Square brackets are turned into question marks during text extraction

ranza · January 27, 2021, 5:26pm

Can you please make square brackets work in extracted texts?
Thanks!

Support-Team · January 27, 2021, 6:56pm

Hello

Would you please upload some screenshots or videos describing it in detail? That way I can help you better.

Kind Regards,
MarginNote-Edward
Support Team

ranza · January 27, 2021, 7:45pm

Sure, here’s one:

as you can see there are missing square brackets around 1,3,4. Instead we get “?”

Support-Team · January 28, 2021, 12:46pm

Hello

We first rule out whether the PDF itself is the text layer of the problem: you copy the text with square brackets in other PDF readers, and then paste it into any text box.

Check whether there are square brackets in the paste result.

Kind Regards,
MarginNote-Edward
Support Team

ranza · January 28, 2021, 10:06pm

@Support-Team when I copy with Preview there are no brackets, but also no “?” signs.

It seems like you have two different versions of “OCR”, one which gets text excerpts (probably not an OCR) and one which can extract text from Rect Excerpt (this one seems to work better).

I thought about telling you to just use the latter, but perhaps having different options is also a plus!

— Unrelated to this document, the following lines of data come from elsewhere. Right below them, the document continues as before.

(** ** Array destructuring, in general *)

Lemma destructuring_loop (parentName : string) (elements : list Node) :
  forallb isBindingElement elements = true ->
  forall index result this,
    forEachFrom
      (fun result elem index =>
         match elem with
         | BindingElement dotDotDotToken _ elemName _ =>
             i <- getIndent ;;
             match dotDotDotToken with
             | None =>
                 ret (result ++ i ++ "local " ++ str (escapedText_of elemName)
                        ++ " = " ++ parentName ++ "["
                        ++ numberToString (index + 1) ++ "]" ++ nl)
             | Some _ =>
                 ret (result ++ i ++ "local " ++ str (escapedText_of elemName)
                        ++ " = TS_slice(" ++ parentName ++ ", "
                        ++ numberToString index ++ ")" ++ nl)
             end
         | _ => throw TypeError
         end) elements index result this
    = Ok (result ++ destructuringLines (indent this) parentName index elements)
         this.
Proof.
  induction elements as [| elem rest IH]; simpl; intros Hall index result this.
  - unfold ret. rewrite string_append_empty. reflexivity.
  - apply andb_prop in Hall. destruct Hall as [Helem Hrest].
    destruct elem; try discriminate Helem.
    unfold bind at 1. unfold bind at 1. unfold getIndent at 1.
    destruct dotDotDotToken; unfold ret at 1; rewrite (IH Hrest);
      f_equal; cbn [destructuringLines indent];
      repeat first [rewrite string_append_assoc | progress cbn [append]];
      reflexivity.
Qed.

Lemma destructuring_loop_throws (parentName : string) (elements : list Node) :
  forallb isBindingElement elements = false ->
  forall index result this,
    forEachFrom
      (fun result elem index =>
         match elem with
         | BindingElement dotDotDotToken _ elemName _ =>
             i <- getIndent ;;
             match dotDotDotToken with
             | None =>
                 ret (result ++ i ++ "local " ++ str (escapedText_of elemName)
                        ++ " = " ++ parentName ++ "["
                        ++ numberToString (index + 1) ++ "]" ++ nl)
             | Some _ =>
                 ret (result ++ i ++ "local " ++ str (escapedText_of elemName)
                        ++ " = TS_slice(" ++ parentName ++ ", "
                        ++ numberToString index ++ ")" ++ nl)
             end
         | _ => throw TypeError
         end) elements index result this
    = Throw TypeError.
Proof.
  induction elements as [| elem rest IH]; simpl; intros Hall index result this.
  - discriminate.
  - destruct elem; try reflexivity. simpl in Hall.
    unfold bind at 1. unfold bind at 1. unfold getIndent at 1.
    destruct dotDotDotToken; unfold ret at 1; apply (IH Hall).
Qed.
(** [model.generate_content(prompt, generation_config=..., ...)]:
    temperature 0.7, [top_p] 0.8 and [top_k] 40 in both calls of the
    source; [gen_safety_off] says that the four [BLOCK_NONE] safety
    settings are passed. *)
Record gen_request := GenRequest {
  gen_prompt : pystr;
  gen_max_output_tokens : Z;
  gen_safety_off : bool
}.

(** The reply of [generate_content]: reading [.text] returns a string or
    raises. *)
Record gen_response := GenResponse { text_of : exn + pystr }.

(** A program that returns an [A], raises, or calls the outside world and
    goes on with the answer.  A call that can raise hands the exception
    or the value to the continuation. *)
Inductive io (A : Type) : Type :=
| Ret (a : A)
| Raise (e : exn)
| UtcNow (k : Z -> io A)
| RandInt (lo hi : Z) (k : Z -> io A)
| RequestsGet (rq : http_request) (k : exn + http_response -> io A)
| GenerateContent (rq : gen_request) (k : exn + gen_response -> io A).

Arguments Ret {A} a.
Arguments Raise {A} e.
Arguments UtcNow {A} k.
Arguments RandInt {A} lo hi k.
Arguments RequestsGet {A} rq k.
Arguments GenerateContent {A} rq k.

Fixpoint bind {A B : Type} (m : io A) (f : A -> io B) : io B :=
  match m with
  | Ret a => f a
  | Raise e => Raise e
  | UtcNow k => UtcNow (fun x => bind (k x) f)
  | RandInt lo hi k => RandInt lo hi (fun x => bind (k x) f)
  | RequestsGet rq k => RequestsGet rq (fun x => bind (k x) f)
  | GenerateContent rq k => GenerateContent rq (fun x => bind (k x) f)
  end.

(** [try: m  except Exception as e: handler(e)] *)
Fixpoint try_except {A : Type} (m : io A) (handler : exn -> io A) : io A :=
  match m with
  | Ret a => Ret a
  | Raise e => handler e
  | UtcNow k => UtcNow (fun x => try_except (k x) handler)
  | RandInt lo hi k => RandInt lo hi (fun x => try_except (k x) handler)
  | RequestsGet rq k => RequestsGet rq (fun x => try_except (k x) handler)
  | GenerateContent rq k =>
      GenerateContent rq (fun x => try_except (k x) handler)
  end.

(** A value or the exception its computation raised. *)
Definition lift {A : Type} (r : exn + A) : io A :=
  match r with inl e => Raise e | inr a => Ret a end.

QSD_Support-Team · January 29, 2021, 8:13pm

Hi.

I also encounter such problems myself. Sometimes the ≥, { signs from my maths lecture notes also become this question mark.

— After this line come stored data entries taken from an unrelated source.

(* ===== verification/EntCode.v ===== *)
(** * Integer helpers of the entropy coder (celt/entcode.c, celt/ecintrin.h)

    The branch-free logarithm is the integer logarithm, [EC_MINI] is the
    minimum, the two forms of [ec_tell_frac] agree, and the division by a table
    of reciprocals ([celt_udiv] with [USE_SMALL_DIV_TABLE]) is exact. *)

From S2P Require Import Prelude RangeCoder.

(** ** celt_udiv with the table of reciprocals *)

(** The table has 129 entries in C, the last one 0 and never read. *)
Definition SMALL_DIV_TABLE : list Z := [
   0xFFFFFFFF; 0x55555555; 0x33333333; 0x24924924;
   0x1C71C71C; 0x1745D174; 0x13B13B13; 0x11111111;
   0x0F0F0F0F; 0x0D79435E; 0x0C30C30C; 0x0B21642C;
   0x0A3D70A3; 0x097B425E; 0x08D3DCB0; 0x08421084;
   0x07C1F07C; 0x07507507; 0x06EB3E45; 0x06906906;
   0x063E7063; 0x05F417D0; 0x05B05B05; 0x0572620A;
   0x05397829; 0x05050505; 0x04D4873E; 0x04A7904A;
   0x047DC11F; 0x0456C797; 0x04325C53; 0x04104104;
   0x03F03F03; 0x03D22635; 0x03B5CC0E; 0x039B0AD1;
   0x0381C0E0; 0x0369D036; 0x03531DEC; 0x033D91D2;
   0x0329161F; 0x03159721; 0x03030303; 0x02F14990;
   0x02E05C0B; 0x02D02D02; 0x02C0B02C; 0x02B1DA46;
   0x02A3A0FD; 0x0295FAD4; 0x0288DF0C; 0x027C4597;
   0x02702702; 0x02647C69; 0x02593F69; 0x024E6A17;
   0x0243F6F0; 0x0239E0D5; 0x02302302; 0x0226B902;
   0x021D9EAD; 0x0214D021; 0x020C49BA; 0x02040810;
   0x01FC07F0; 0x01F44659; 0x01ECC07B; 0x01E573AC;
   0x01DE5D6E; 0x01D77B65; 0x01D0CB58; 0x01CA4B30;
   0x01C3F8F0; 0x01BDD2B8; 0x01B7D6C3; 0x01B20364;
   0x01AC5701; 0x01A6D01A; 0x01A16D3F; 0x019C2D14;
   0x01970E4F; 0x01920FB4; 0x018D3018; 0x01886E5F;
   0x0183C977; 0x017F405F; 0x017AD220; 0x01767DCE;
   0x01724287; 0x016E1F76; 0x016A13CD; 0x01661EC6;
   0x01623FA7; 0x015E75BB; 0x015AC056; 0x01571ED3;
   0x01539094; 0x01501501; 0x014CAB88; 0x0149539E;
   0x01460CBC; 0x0142D662; 0x013FB013; 0x013C995A;
   0x013991C2; 0x013698DF; 0x0133AE45; 0x0130D190;
   0x012E025C; 0x012B404A; 0x01288B01; 0x0125E227;
   0x01234567; 0x0120B470; 0x011E2EF3; 0x011BB4A4;
   0x01194538; 0x0116E068; 0x011485F0; 0x0112358E;
   0x010FEF01; 0x010DB20A; 0x010B7E6E; 0x010953F3;
   0x01073260; 0x0105197F; 0x0103091B; 0x01010101
].

Definition celt_udiv_small (n d : Z) : Z :=
  if d >? 256 then n / d
  else
    let t := EC_ILOG (Z.land d (u32 (- d))) in
    let q := Z.shiftr (SMALL_DIV_TABLE.[Z.shiftr d t] * Z.shiftr n (t - 1)) 32 in
    u32 (q + b2z (u32 (n - q * d) >=? d)).

(** ** The integer logarithm *)

(** A mask of the upper half of [2k] bits tests the size of a [2k]-bit number. *)
Lemma land_upper v k :
  0 <= k -> 0 <= v < 2 ^ (2 * k) ->
  negb (Z.land v (Z.ones k * 2 ^ k) =? 0) = (2 ^ k <=? v).
Proof.
  intros Hk Hv. rewrite <- Z.shiftl_mul_pow2 by done.
  assert (Z.land v (Z.shiftl (Z.ones k) k) = Z.shiftl (v / 2 ^ k) k) as ->.
  { apply Z.bits_inj'. intros i Hi. rewrite Z.land_spec, !Z.shiftl_spec by done.
    destruct (decide (i < k)).
    { rewrite !(Z.testbit_neg_r _ (i - k)) by lia. by rewrite andb_false_r. }
    rewrite Z.div_pow2_bits by lia. replace (i - k + k) with i by lia.
    destruct (decide (i < 2 * k)).
    - rewrite Z.ones_spec_low, andb_true_r by lia. done.
    - rewrite <- (Z.mod_small v (2 ^ (2 * k))), Z.mod_pow2_bits_high by lia. done. }
  rewrite Z.shiftl_mul_pow2 by done. pose proof (Z.pow_pos_nonneg 2 k).
  destruct (Z.eqb_spec (v / 2 ^ k * 2 ^ k) 0) as [E|E], (Z.leb_spec (2 ^ k) v) as [L|L]; try done.
  - assert (1 <= v / 2 ^ k) by (apply Z.div_le_lower_bound; lia). nia.
  - rewrite Z.div_small in E by lia. lia.
Qed.

(** One halving step: the top half is moved down when it is not empty. *)
Lemma ilog_step v k :
  0 < k -> 0 < v < 2 ^ (2 * k) ->
  exists b, negb (Z.land v (Z.ones k * 2 ^ k) =? 0) = b /\
    0 < Z.shiftr v (b2z b * k) < 2 ^ k /\
    Z.log2 v = b2z b * k + Z.log2 (Z.shiftr v (b2z b * k)).
Proof.
  intros Hk Hv. rewrite land_upper by lia. eexists; split; [done|].
  pose proof (Z.pow_pos_nonneg 2 k).
  destruct (Z.leb_spec (2 ^ k) v); simpl b2z; rewrite ?Z.mul_1_l, ?Z.mul_0_l, ?Z.shiftr_0_r; [|lia].
  rewrite Z.log2_shiftr by lia. rewrite Z.shiftr_div_pow2 by lia.
  assert (k <= Z.log2 v) by (rewrite <- (Z.log2_pow2 k) by lia; apply Z.log2_le_mono; lia).
  replace (2 * k) with (k + k) in Hv by lia. rewrite Z.pow_add_r in Hv by lia.
  split; [split|lia].
  - apply Z.lt_le_trans with 1; [lia|]. apply Z.div_le_lower_bound; lia.
  - apply Z.div_lt_upper_bound; lia.
Qed.

Lemma ec_ilog_log2 v : 0 < v < 2 ^ 32 -> ec_ilog v = Z.log2 v + 1.
Proof.
  intros Hv. unfold ec_ilog.
  destruct (ilog_step v 16) as (b1 & E1 & R1 & ->); [lia..|].
  change (Z.ones 16 * 2 ^ 16) with 0xFFFF0000 in E1. rewrite E1.
  replace (Z.shiftl (b2z b1) 4) with (b2z b1 * 16) by (by destruct b1).
  set (v1 := Z.shiftr v _) in *.
  destruct (ilog_step v1 8) as (b2 & E2 & R2 & ->); [lia..|].
  change (Z.ones 8 * 2 ^ 8) with 0xFF00 in E2. rewrite E2.
  replace (Z.shiftl (b2z b2) 3) with (b2z b2 * 8) by (by destruct b2).
  set (v2 := Z.shiftr v1 _) in *.
  destruct (ilog_step v2 4) as (b3 & E3 & R3 & ->); [lia..|].
  change (Z.ones 4 * 2 ^ 4) with 0xF0 in E3. rewrite E3.
  replace (Z.shiftl (b2z b3) 2) with (b2z b3 * 4) by (by destruct b3).
  set (v3 := Z.shiftr v2 _) in *.
  destruct (ilog_step v3 2) as (b4 & E4 & R4 & ->); [lia..|].
  change (Z.ones 2 * 2 ^ 2) with 0xC in E4. rewrite E4.
  replace (Z.shiftl (b2z b4) 1) with (b2z b4 * 2) by (by destruct b4).
  set (v4 := Z.shiftr v3 _) in *. clearbody v4.
  replace (negb (v =? 0)) with true by (destruct (Z.eqb_spec v 0); [lia|done]).
  assert (v4 = 1 \/ v4 = 2 \/ v4 = 3) as [-> | [-> | ->]] by lia;
    by destruct b1, b2, b3, b4.
Qed.

Lemma ec_ilog_bounds v : 0 < v < 2 ^ 32 -> 2 ^ (ec_ilog v - 1) <= v < 2 ^ ec_ilog v.
Proof.
  intros Hv. rewrite ec_ilog_log2 by done. replace (Z.log2 v + 1 - 1) with (Z.log2 v) by lia.
  apply Z.log2_spec. lia.
Qed.

(** ** EC_MINI *)

Lemma EC_MINI_min a b :
  0 <= a < 2 ^ 32 -> 0 <= b < 2 ^ 32 -> EC_MINI a b = Z.min a b.
Proof.
  intros Ha Hb. unfold EC_MINI. destruct (Z.ltb_spec b a).
  - change (u32 (- b2z true)) with (2 ^ 32 - 1). rewrite land_pow2_pred by lia.
    unfold u32. rewrite Z.mod_mod by lia. rewrite Z.add_mod_idemp_r by lia.
    rewrite Z.mod_small; lia.
  - change (u32 (- b2z false)) with 0. rewrite Z.land_0_r, u32_small; lia.
Qed.

(** ** The fractional bit count *)

(** One step of the loop form. *)
Definition tell_step (p : Z * Z) : Z * Z :=
  let r := Z.shiftr (u32 (p.2 * p.2)) 15 in
  (2 * p.1 + Z.shiftr r 16, Z.shiftr r (Z.shiftr r 16)).

(** The three fractional bits that each form computes from the 16-bit mantissa. *)
Definition tell_fast_bits (r : Z) : Z :=
  let b := Z.shiftr r 12 - 8 in b + b2z (r >? correction.[b]).
Definition tell_loop_bits (r : Z) : Z := (tell_step (tell_step (tell_step (0, r)))).1.

(** Both forms agree on every mantissa. *)
Lemma tell_bits_agree r : 2 ^ 15 <= r < 2 ^ 16 -> tell_fast_bits r = tell_loop_bits r.
Proof.
  intros Hr. apply Z.eqb_eq.
  apply (zforall_spec (Z.to_nat (2 ^ 15)) (2 ^ 15) (fun r => tell_fast_bits r =? tell_loop_bits r));
    [vm_compute; reflexivity|lia].
Qed.

Lemma tell_step_shift l r :
  (forall b, 0 <= b <= 1 -> Z.lor (Z.shiftl l 1) b = 2 * l + b) /\
  (2 ^ 15 <= r < 2 ^ 16 ->
   0 <= Z.shiftr (Z.shiftr (u32 (r * r)) 15) 16 <= 1 /\ 2 ^ 15 <= (tell_step (l, r)).2 < 2 ^ 16).
Proof.
  split.
  - intros b Hb. rewrite Z.lor_comm, Z.shiftl_mul_pow2, lor_add_pow2 by lia. lia.
  - intros Hr. unfold tell_step; simpl. rewrite u32_small by nia.
    rewrite !Z.shiftr_div_pow2 by (try apply Z.div_pos; nia).
    set (q := r * r / 2 ^ 15). assert (2 ^ 15 <= q < 2 ^ 17) as Hq.
    { subst q. split; [apply Z.div_le_lower_bound|apply Z.div_lt_upper_bound]; nia. }
    assert (q / 2 ^ 16 = 0 \/ q / 2 ^ 16 = 1) as Hb by dlia.
    split; [lia|]. rewrite Z.shiftr_div_pow2 by lia.
    destruct Hb as [E|E]; rewrite E; dlia.
Qed.

(** The loop of the reference form, one step. *)
Definition tell_loop_step (p : Z * Z) : Z * Z :=
  let '(l, r) := p in
  let r := Z.shiftr (u32 (r * r)) 15 in
  let b := Z.shiftr r 16 in
  (Z.lor (Z.shiftl l 1) b, Z.shiftr r b).

Lemma tell_loop_step_eq l r :
  2 ^ 15 <= r < 2 ^ 16 ->
  tell_loop_step (l, r) = (2 * l + (tell_step (0, r)).1, (tell_step (0, r)).2) /\
  2 ^ 15 <= (tell_step (0, r)).2 < 2 ^ 16.
Proof.
  intros Hr. destruct (tell_step_shift l r) as [H1 H2]. destruct (H2 Hr) as [H3 H4].
  split; [|done]. unfold tell_loop_step. cbv zeta. by rewrite (H1 _ H3).
Qed.

Lemma tell_frac_agree c :
  2 ^ 15 <= c.(rng) < 2 ^ 32 -> ec_tell_frac c = ec_tell_frac_loop c.
Proof.
  intros Hr. unfold ec_tell_frac, ec_tell_frac_loop. cbv zeta.
  pose proof (ec_ilog_bounds (rng c) ltac:(lia)) as Hl. fold (EC_ILOG (rng c)) in Hl.
  set (l := EC_ILOG (rng c)) in *. set (r := Z.shiftr (rng c) (l - 16)).
  assert (16 <= l) as H16.
  { destruct (Z.le_gt_cases 16 l); [done|].
    pose proof (Z.pow_le_mono_r 2 l 15 ltac:(lia) ltac:(lia)). lia. }
  assert (2 ^ 15 <= r < 2 ^ 16) as Hr'.
  { subst r. rewrite Z.shiftr_div_pow2 by lia. pose proof (Z.pow_pos_nonneg 2 (l - 16)).
    split; [apply Z.div_le_lower_bound|apply Z.div_lt_upper_bound]; try lia;
      rewrite <- Z.pow_add_r by lia; replace (l - 16 + 15) with (l - 1) by lia;
      replace (l - 16 + 16) with l by lia; lia. }
  clearbody r l.
  pose proof (tell_bits_agree r Hr') as Hb. unfold tell_fast_bits in Hb. cbv zeta in Hb. rewrite Hb.
  match goal with |- u32 (?n - _) = _ =>
    transitivity (let '(l', _) := tell_loop_step (tell_loop_step (tell_loop_step (l, r))) in
                  u32 (n - l')); [|done] end.
  destruct (tell_loop_step_eq l r Hr') as [-> R1].
  destruct (tell_loop_step_eq (2 * l + (tell_step (0, r)).1) _ R1) as [-> R2].
  match goal with |- context [tell_loop_step (?a, ?b)] =>
    destruct (tell_loop_step_eq a b R2) as [-> _] end.
  do 2 f_equal. rewrite Z.shiftl_mul_pow2 by lia. unfold tell_loop_bits, tell_step. simpl. lia.
Qed.

(** ** Division by the table of reciprocals *)

(** What makes a table entry [T] right for the divisor [d = m * 2^(t-1)]. *)
Definition udiv_entry_ok (d : Z) : bool :=
  let t := EC_ILOG (Z.land d (u32 (- d))) in
  let m := d / 2 ^ (t - 1) in
  let T := SMALL_DIV_TABLE.[Z.shiftr d t] in
  (1 <=? t) && (d =? m * 2 ^ (t - 1)) && (1 <=? m) && (2 ^ 32 - m <=? T * m) && (T * m <=? 2 ^ 32).

Lemma udiv_entries d : 1 <= d <= 256 -> udiv_entry_ok d = true.
Proof.
  intros Hd. apply (zforall_spec 256 1 udiv_entry_ok); [vm_compute; reflexivity|lia].
Qed.

(** The quotient estimate is right or one too small. *)
Lemma udiv_estimate T m x :
  1 <= m -> 0 <= x < 2 ^ 32 -> 2 ^ 32 - m <= T * m <= 2 ^ 32 ->
  x / m - 1 <= T * x / 2 ^ 32 <= x / m.
Proof.
  intros Hm Hx HT. pose proof (Z.div_mod x m ltac:(lia)) as E.
  pose proof (Z.mod_pos_bound x m ltac:(lia)) as Hr. set (q := x / m) in *.
  split.
  - apply Z.div_le_lower_bound; [lia|]. nia.
  - apply Z.lt_succ_r, Z.div_lt_upper_bound; [lia|]. nia.
Qed.

Lemma celt_udiv_small_div n d :
  0 <= n < 2 ^ 32 -> 0 < d -> celt_udiv_small n d = n / d.
Proof.
  intros Hn Hd. unfold celt_udiv_small. destruct (Z.gtb_spec d 256); [done|].
  pose proof (udiv_entries d ltac:(lia)) as Ht. unfold udiv_entry_ok in Ht. cbv zeta in *.
  set (t := EC_ILOG _) in *. set (T := SMALL_DIV_TABLE.[_]) in *.
  set (m := d / 2 ^ (t - 1)) in *. rewrite !andb_true_iff in Ht.
  destruct Ht as ((((H1 & H2) & H3) & H4) & H5).
  apply Z.leb_le in H1, H3, H4, H5. apply Z.eqb_eq in H2. clearbody t T m.
  rewrite !Z.shiftr_div_pow2 by lia. set (x := n / 2 ^ (t - 1)).
  pose proof (Z.pow_pos_nonneg 2 (t - 1) ltac:(lia) ltac:(lia)) as Hp.
  assert (n / d = x / m) as Hq by (subst x; rewrite Z.div_div by lia; f_equal; lia).
  assert (0 <= x < 2 ^ 32) as Hx.
  { subst x. split; [apply Z.div_pos; lia|apply Z.div_lt_upper_bound; nia]. }
  pose proof (udiv_estimate T m x ltac:(lia) Hx ltac:(lia)) as He. rewrite <- Hq in He.
  set (q := T * x / 2 ^ 32) in *. pose proof (Z.div_mod n d ltac:(lia)) as E.
  pose proof (Z.mod_pos_bound n d ltac:(lia)) as Hr.
  pose proof (Z.div_pos n d ltac:(lia) ltac:(lia)).
  assert (n / d <= n) by (apply Z.div_le_upper_bound; nia).
  assert (m <= d) by nia. assert (0 <= T) by nia.
  assert (0 <= q) by (subst q; apply Z.div_pos; [apply Z.mul_nonneg_nonneg|]; lia).
  assert (q = n / d \/ q = n / d - 1) as [Eq|Eq] by lia; rewrite Eq.
  - rewrite (u32_small (n - _)) by lia. case_cmp; [lia|]. rewrite u32_small; simpl; lia.
  - rewrite (u32_small (n - _)) by lia. case_cmp; [|lia]. rewrite u32_small; simpl; lia.
Qed.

This is mainly because the format of such symbols - they are not the usual “[” character, but something more like a special LaTeX string (just my personal idea), so it won’t be recognized correctly by Marginnote, but rather, appears as a “?”.

Right now, I can only suggest you to manually edit your cards. Double click the card you would like to modify and then you can edit anything within, including changing the question mark to “[” you want.

This is not a Marginnote issue: even if I open the PDF in PDF Expert and copy the selected text:

What I receive is still:

a m16 a m26 a

which is total messy.

We can only duplicate what is directly inside the PDF to your card, but we cannot decode it. It is what it is, so sometimes the result is not necessarily what you want.

Sorry for the inconvenience.

Very best
QSD - Support Team

ranza · January 29, 2021, 9:41pm

@QSD_Support-Team I’ve made a mistake previously stating that there were two mechanisms. Actually there’s only one which uses the pre-extracted text from the pdf itself.

An active OCR like tessaract would perhaps solve this issue.